A Susquehanna University booster provided $14,860 to help pay a football student-athlete’s outstanding educational expenses, according to a decision issued by the NCAA Division III Committee on Infractions. The student-athlete enrolled and competed for the university during the fall of 2015 while ineligible because of the impermissible payment on his behalf.

This case was resolved through the summary disposition process, a cooperative effort in which the involved parties collectively submit the case to the Committee on Infractions in written form. The NCAA enforcement staff and the university must agree to the facts of the case for this process to be used instead of having a formal hearing.

During an inquiry by the university’s outside counsel, another booster reported that he heard about the student-athlete’s financial difficulties from a fellow alumnus but did not disclose who made the payment on the student-athlete's behalf. The issue resurfaced several months later when the first booster told two football coaches that he was involved in paying the student-athlete’s expenses.
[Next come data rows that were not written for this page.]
Lemma scan_hold_close (a : ActiveTag T) s t :
  active_close a ≠ [] → find (active_close a) s = None →
  let n := length s - longest_suffix_prefix_len s (active_close a) in
  scan_text ss (Some a) (s ++ t) = scan_text ss (Some (with_content a (take n s))) (drop n s ++ t).
Proof.
  intros Hne Hnone n. assert (n ≤ length s) as Hn by lia.
  assert (find (active_close a) (s ++ t) = (λ i, n + i) <$> find (active_close a) (drop n s ++ t)) as E.
  { rewrite <-(drop_app_le s t n Hn). apply find_skip; [rewrite length_app; lia|].
    intros j Hj Ho. pose proof (kept_back _ _ _ _ Hnone Ho ltac:(lia)). lia. }
  destruct (find (active_close a) (drop n s ++ t)) as [i|] eqn:E'; simpl in E.
  - rewrite (scan_close a _ _ Hne E), (scan_close (with_content a (take n s)) _ i Hne E').
    rewrite extract_with_content. simpl.
    destruct (take_drop_shift s t n i Hn) as [-> _].
    destruct (take_drop_shift s t n (i + length (active_close a)) Hn) as [_ ->].
    do 3 f_equal. lia.
  - rewrite scan_no_close, scan_no_close by done. rewrite extract_with_content.
    by rewrite app_assoc, take_drop.
Qed.

Lemma foldr_max_ge l x : x ∈ l → x ≤ foldr Nat.max 0 l.
Proof. induction l as [|y l IH]; simpl; [by intros ?%not_elem_of_nil|]. intros [->|?%IH]%elem_of_cons; lia. Qed.

Lemma scan_hold_open s t :
  find_next_open ss s = None →
  let n := length s - max_open_prefix_suffix_len ss s in
  scan_text ss None (s ++ t) = chunk_app (visible (take n s)) (scan_text ss None (drop n s ++ t)).
Proof.
  intros Hnone n. assert (n ≤ length s) as Hn by lia.
  assert (find_next_open ss (s ++ t)
    = (λ '(i, k), (n + i, k)) <$> find_next_open ss (drop n s ++ t)) as E.
  { rewrite <-(drop_app_le s t n Hn). apply next_open_skip; [rewrite length_app; lia|].
    apply Forall_lookup. intros k spec Hs j Hj Ho.
    rewrite find_next_open_None, Forall_lookup in Hnone.
    pose proof (kept_back _ _ _ _ (Hnone k spec Hs) Ho ltac:(lia)) as Hk.
    assert (longest_suffix_prefix_len s (open spec) ≤ max_open_prefix_suffix_len ss s).
    { apply foldr_max_ge. apply list_elem_of_fmap. exists spec. split; [done|].
      by eapply list_elem_of_lookup_2. }
    lia. }
  destruct (find_next_open ss (drop n s ++ t)) as [[i k]|] eqn:E'; simpl in E.
  - destruct (next_open_spec _ _ _ E') as (spec & Hs & _).
    rewrite (scan_open _ _ _ _ E Hs), (scan_open _ _ _ _ E' Hs), <-chunk_app_assoc, visible_app.
    destruct (take_drop_shift s t n i Hn) as [-> _].
    destruct (take_drop_shift s t n (i + length (open spec)) Hn) as [_ ->].
    do 3 f_equal. lia.
  - rewrite scan_no_open, scan_no_open, visible_app by done. by rewrite app_assoc, take_drop.
Qed.

(** ** The parser computes the scan *)

(** Between pushes no delimiter is complete in the pending text. *)
Definition settled act s : Prop :=
  match act with
  | Some a => find (active_close a) s = None
  | None => find_next_open ss s = None
  end.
While the committee found the student-athlete had no knowledge of the payment, it noted that the booster made the payment at the request of the student-athlete’s mother.

The penalties include:

  • Public reprimand and censure.
  • Two years of probation from Nov. 22, 2016, through Nov. 21, 2018.
  • A one-year football postseason ban following the 2016 season (self-imposed by the university).
  • A vacation of wins in which the student-athlete competed while ineligible. The university indicated that five wins from the 2015 season will be vacated (self-imposed by the university).
  • The school permanently disassociated the booster who paid the expenses on the student-athlete's behalf. As a part of the disassociation, the university removed the booster’s name from its football stadium and offered to refund the donation. It also disassociated the second booster for five years (self-imposed by the university).

The members of the Division III Committee on Infractions who reviewed this case included Amy Hackett, committee chair and director of athletics at the University of Puget Sound; Effel Harper, faculty athletics representative at the University of Mary Hardin-Baylor; Tracey Hathaway, associate director of athletics for compliance and student-athlete welfare at the University of Massachusetts Boston; Gerald Houlihan, attorney in private practice; and Gerald Young, athletics director at Carleton College.